• Exercise aim:
Your answer should consist only of the lines below from the one with "Lemma example_member_ok : server_ok" through the one with "(Outpost_Providers <$> c'.(fk_outposts) !! uuid_of 2)", copied exactly.

• Provided material:
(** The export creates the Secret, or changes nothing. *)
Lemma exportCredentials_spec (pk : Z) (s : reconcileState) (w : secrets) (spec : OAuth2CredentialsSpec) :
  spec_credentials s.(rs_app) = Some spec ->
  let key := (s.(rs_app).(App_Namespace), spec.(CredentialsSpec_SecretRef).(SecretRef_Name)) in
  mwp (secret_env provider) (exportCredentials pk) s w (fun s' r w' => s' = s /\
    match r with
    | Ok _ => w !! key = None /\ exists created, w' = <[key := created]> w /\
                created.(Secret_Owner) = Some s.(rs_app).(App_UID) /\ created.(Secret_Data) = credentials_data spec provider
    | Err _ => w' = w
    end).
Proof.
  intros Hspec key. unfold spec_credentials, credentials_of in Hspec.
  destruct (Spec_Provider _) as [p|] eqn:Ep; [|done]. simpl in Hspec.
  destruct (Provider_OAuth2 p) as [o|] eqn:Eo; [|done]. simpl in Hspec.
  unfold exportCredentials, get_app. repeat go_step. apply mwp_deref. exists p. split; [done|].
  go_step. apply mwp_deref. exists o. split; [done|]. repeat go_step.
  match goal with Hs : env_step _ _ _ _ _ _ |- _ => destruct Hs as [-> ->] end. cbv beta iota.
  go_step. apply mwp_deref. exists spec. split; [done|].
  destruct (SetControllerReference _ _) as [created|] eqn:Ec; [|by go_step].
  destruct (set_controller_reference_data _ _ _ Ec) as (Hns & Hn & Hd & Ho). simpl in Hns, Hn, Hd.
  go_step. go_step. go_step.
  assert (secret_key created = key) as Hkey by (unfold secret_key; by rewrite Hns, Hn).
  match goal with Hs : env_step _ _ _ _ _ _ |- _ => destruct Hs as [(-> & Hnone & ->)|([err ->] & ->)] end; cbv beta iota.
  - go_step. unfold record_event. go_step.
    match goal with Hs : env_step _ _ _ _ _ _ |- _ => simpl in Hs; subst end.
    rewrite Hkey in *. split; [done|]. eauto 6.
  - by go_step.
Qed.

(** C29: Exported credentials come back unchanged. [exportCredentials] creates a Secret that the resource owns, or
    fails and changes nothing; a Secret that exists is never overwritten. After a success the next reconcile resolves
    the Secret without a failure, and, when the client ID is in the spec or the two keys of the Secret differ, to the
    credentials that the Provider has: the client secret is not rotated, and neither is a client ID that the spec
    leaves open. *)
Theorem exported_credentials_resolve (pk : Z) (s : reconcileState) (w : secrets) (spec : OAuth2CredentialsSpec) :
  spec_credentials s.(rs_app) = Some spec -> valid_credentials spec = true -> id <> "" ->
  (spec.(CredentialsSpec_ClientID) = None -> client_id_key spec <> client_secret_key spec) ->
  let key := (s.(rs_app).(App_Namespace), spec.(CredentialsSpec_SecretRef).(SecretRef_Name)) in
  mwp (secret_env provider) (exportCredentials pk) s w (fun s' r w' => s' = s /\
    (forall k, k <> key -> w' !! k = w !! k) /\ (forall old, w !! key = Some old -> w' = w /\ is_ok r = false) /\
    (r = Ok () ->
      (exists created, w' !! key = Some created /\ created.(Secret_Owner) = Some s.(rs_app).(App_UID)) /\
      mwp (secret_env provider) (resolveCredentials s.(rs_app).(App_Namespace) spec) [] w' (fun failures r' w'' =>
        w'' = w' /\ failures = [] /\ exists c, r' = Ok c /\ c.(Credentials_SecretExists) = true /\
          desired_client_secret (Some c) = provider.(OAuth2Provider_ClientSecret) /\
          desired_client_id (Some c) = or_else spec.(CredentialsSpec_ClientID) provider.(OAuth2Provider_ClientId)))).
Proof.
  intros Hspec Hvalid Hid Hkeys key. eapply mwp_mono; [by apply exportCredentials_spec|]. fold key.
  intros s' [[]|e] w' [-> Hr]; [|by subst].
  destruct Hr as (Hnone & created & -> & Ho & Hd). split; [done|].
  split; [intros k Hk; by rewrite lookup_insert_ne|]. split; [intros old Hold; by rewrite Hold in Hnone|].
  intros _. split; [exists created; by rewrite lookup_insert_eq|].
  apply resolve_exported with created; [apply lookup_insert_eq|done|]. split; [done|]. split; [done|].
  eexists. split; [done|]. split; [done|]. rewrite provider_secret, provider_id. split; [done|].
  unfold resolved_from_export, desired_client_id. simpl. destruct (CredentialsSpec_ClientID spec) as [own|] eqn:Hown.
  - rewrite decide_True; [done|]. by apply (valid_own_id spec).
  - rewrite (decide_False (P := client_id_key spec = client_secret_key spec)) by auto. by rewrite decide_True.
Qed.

---

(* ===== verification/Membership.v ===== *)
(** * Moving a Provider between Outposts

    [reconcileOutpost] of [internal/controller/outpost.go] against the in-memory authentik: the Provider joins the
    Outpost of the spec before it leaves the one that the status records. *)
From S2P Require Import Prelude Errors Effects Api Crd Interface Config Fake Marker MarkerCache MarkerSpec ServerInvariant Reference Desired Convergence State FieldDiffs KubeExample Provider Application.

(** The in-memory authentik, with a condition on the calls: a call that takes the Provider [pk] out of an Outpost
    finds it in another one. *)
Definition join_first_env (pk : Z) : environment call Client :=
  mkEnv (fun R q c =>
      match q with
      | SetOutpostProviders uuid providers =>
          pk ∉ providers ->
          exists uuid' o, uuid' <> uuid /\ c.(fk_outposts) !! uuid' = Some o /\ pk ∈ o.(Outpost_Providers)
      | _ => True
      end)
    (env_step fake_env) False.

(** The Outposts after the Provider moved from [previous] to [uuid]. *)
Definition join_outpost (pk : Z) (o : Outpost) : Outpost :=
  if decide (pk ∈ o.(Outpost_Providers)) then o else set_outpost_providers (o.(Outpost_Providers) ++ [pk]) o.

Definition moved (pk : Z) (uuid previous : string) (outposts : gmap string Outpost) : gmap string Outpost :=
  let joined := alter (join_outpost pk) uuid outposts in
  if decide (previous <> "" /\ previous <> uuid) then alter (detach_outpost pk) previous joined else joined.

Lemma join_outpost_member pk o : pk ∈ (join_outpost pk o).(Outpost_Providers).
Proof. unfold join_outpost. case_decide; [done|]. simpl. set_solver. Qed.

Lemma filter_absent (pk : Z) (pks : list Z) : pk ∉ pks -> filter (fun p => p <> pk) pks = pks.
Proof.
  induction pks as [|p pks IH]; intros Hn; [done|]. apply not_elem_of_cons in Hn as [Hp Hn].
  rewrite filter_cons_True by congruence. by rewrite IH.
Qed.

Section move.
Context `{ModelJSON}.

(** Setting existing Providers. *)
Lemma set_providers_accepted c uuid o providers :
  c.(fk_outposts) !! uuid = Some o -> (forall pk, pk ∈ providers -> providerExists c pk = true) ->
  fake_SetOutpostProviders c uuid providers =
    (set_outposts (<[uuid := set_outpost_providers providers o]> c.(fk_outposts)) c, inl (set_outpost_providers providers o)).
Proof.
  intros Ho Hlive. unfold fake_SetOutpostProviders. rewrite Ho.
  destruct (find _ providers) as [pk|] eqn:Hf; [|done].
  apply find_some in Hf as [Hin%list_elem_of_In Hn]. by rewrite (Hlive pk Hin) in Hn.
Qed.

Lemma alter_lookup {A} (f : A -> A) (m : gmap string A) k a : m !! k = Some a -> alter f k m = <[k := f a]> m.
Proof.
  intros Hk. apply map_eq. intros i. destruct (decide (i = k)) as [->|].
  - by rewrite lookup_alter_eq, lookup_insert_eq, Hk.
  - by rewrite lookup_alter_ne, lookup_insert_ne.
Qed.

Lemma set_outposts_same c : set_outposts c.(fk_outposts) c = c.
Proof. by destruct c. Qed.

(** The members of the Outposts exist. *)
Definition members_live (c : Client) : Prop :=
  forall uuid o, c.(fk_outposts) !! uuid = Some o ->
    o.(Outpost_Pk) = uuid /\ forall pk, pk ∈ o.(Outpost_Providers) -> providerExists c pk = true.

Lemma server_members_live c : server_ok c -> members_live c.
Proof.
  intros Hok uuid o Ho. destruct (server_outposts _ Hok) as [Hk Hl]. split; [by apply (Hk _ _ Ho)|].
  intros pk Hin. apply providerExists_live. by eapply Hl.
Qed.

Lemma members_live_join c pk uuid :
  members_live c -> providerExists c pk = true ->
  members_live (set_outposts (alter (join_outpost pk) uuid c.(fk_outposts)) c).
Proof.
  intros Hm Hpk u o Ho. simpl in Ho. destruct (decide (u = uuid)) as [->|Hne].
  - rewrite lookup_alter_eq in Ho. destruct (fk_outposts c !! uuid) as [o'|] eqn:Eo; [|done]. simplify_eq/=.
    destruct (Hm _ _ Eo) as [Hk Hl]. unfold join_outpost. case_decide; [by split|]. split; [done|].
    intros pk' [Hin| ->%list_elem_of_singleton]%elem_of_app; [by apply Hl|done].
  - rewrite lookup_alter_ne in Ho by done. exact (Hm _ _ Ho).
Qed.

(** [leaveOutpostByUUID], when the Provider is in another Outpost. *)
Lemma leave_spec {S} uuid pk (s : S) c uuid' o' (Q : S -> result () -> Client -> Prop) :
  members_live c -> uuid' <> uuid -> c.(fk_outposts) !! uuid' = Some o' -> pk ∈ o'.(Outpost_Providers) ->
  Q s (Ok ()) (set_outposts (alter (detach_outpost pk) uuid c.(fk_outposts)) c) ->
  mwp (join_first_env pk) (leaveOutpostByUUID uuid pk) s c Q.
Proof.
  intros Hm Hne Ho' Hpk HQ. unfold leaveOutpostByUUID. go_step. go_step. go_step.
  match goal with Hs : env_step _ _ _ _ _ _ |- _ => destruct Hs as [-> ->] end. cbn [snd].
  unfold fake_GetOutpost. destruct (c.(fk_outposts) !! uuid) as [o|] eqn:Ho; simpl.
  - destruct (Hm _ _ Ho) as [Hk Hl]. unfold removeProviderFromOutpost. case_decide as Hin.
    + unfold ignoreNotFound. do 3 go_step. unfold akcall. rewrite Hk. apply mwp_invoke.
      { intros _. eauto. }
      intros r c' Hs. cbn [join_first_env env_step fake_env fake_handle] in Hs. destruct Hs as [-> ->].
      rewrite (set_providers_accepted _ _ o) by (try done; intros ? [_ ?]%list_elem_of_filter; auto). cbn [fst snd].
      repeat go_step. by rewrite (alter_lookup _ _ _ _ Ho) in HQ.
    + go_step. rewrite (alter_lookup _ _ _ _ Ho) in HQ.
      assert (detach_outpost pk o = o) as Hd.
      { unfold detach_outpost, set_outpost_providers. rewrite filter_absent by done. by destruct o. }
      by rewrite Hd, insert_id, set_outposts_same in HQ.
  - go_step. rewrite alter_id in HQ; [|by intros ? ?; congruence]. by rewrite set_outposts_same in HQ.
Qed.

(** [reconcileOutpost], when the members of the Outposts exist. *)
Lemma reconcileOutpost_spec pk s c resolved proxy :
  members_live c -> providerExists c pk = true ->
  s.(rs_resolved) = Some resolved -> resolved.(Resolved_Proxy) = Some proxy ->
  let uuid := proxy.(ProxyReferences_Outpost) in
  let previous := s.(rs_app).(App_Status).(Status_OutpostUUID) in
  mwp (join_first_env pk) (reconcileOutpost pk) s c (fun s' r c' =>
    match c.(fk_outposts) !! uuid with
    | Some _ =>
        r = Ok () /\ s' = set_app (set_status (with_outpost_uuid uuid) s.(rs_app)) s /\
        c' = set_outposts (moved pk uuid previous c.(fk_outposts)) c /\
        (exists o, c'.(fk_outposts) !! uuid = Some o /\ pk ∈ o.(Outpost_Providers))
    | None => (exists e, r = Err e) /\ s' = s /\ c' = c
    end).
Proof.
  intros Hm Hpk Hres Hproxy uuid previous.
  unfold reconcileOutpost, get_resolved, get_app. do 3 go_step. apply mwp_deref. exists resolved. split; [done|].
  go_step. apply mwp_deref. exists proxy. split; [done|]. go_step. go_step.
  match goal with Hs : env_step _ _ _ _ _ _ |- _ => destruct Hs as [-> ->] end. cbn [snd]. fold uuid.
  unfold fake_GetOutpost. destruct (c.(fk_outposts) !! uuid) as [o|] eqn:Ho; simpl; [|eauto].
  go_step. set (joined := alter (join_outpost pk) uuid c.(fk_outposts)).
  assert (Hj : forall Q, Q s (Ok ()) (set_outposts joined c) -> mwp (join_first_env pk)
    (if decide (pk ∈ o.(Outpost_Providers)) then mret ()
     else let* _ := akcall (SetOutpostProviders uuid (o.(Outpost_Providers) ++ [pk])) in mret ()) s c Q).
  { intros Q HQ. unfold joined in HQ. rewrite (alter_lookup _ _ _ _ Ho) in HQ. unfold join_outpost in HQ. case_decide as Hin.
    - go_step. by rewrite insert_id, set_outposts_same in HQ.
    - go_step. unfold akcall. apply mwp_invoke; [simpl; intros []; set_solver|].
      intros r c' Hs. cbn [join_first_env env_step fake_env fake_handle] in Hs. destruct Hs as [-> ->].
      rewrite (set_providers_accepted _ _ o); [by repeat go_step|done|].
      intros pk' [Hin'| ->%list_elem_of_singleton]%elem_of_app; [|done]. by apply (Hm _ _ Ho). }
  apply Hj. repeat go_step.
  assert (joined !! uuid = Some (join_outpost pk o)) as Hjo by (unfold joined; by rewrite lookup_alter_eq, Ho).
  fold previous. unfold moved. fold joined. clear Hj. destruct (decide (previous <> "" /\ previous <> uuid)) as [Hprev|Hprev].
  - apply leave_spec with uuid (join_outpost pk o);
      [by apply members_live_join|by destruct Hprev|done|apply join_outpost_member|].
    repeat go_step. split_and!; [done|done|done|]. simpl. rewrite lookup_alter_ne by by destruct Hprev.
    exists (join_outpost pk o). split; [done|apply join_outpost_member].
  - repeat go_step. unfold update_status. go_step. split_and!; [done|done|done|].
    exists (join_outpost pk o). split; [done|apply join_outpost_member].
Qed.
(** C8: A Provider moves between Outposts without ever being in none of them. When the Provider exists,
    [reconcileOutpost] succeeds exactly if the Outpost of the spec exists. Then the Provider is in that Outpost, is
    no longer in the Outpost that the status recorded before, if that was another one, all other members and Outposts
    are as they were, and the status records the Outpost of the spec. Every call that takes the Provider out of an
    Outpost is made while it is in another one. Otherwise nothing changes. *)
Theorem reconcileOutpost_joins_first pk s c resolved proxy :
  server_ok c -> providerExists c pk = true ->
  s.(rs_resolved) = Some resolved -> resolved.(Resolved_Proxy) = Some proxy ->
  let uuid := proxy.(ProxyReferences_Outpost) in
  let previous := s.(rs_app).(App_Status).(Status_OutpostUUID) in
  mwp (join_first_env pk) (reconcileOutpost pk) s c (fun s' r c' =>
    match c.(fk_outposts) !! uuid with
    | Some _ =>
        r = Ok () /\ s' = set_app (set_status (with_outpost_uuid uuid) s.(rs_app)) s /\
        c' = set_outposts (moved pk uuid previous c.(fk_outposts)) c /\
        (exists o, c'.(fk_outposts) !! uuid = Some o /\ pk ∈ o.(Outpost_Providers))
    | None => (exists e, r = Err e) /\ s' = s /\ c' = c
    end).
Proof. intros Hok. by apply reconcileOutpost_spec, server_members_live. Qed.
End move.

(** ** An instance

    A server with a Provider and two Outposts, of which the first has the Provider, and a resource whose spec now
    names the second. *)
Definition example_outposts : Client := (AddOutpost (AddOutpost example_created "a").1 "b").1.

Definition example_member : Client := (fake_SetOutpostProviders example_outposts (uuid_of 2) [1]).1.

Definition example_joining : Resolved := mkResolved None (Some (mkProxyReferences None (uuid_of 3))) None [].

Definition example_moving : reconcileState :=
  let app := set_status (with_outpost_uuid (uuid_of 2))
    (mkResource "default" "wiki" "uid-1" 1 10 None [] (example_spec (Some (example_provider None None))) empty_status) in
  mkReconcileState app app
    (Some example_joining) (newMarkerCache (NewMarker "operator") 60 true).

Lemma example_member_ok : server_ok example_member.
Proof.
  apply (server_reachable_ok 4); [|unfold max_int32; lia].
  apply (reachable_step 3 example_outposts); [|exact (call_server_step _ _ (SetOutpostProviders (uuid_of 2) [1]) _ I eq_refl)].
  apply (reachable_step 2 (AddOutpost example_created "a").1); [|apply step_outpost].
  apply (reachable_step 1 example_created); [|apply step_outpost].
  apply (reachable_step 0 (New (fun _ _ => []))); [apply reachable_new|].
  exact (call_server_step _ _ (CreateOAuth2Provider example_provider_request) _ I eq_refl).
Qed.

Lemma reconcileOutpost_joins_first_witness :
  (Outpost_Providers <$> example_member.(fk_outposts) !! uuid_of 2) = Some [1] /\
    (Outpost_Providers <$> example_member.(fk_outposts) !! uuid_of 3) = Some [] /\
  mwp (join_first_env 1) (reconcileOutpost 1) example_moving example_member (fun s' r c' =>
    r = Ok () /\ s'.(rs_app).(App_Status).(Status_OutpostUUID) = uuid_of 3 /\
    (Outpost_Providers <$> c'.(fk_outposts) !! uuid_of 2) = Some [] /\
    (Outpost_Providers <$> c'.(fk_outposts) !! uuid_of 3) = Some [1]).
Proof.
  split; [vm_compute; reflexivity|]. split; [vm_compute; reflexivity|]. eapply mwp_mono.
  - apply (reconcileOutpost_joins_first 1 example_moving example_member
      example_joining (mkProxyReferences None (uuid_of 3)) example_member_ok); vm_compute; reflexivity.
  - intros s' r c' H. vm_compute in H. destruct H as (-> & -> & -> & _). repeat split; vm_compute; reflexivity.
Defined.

• Result:
Lemma example_member_ok : server_ok example_member.
Proof.
  apply (server_reachable_ok 4); [|unfold max_int32; lia].
  apply (reachable_step 3 example_outposts); [|exact (call_server_step _ _ (SetOutpostProviders (uuid_of 2) [1]) _ I eq_refl)].
  apply (reachable_step 2 (AddOutpost example_created "a").1); [|apply step_outpost].
  apply (reachable_step 1 example_created); [|apply step_outpost].
  apply (reachable_step 0 (New (fun _ _ => []))); [apply reachable_new|].
  exact (call_server_step _ _ (CreateOAuth2Provider example_provider_request) _ I eq_refl).
Qed.

Lemma reconcileOutpost_joins_first_witness :
  (Outpost_Providers <$> example_member.(fk_outposts) !! uuid_of 2) = Some [1] /\
    (Outpost_Providers <$> example_member.(fk_outposts) !! uuid_of 3) = Some [] /\
  mwp (join_first_env 1) (reconcileOutpost 1) example_moving example_member (fun s' r c' =>
    r = Ok () /\ s'.(rs_app).(App_Status).(Status_OutpostUUID) = uuid_of 3 /\
    (Outpost_Providers <$> c'.(fk_outposts) !! uuid_of 2) = Some [] /\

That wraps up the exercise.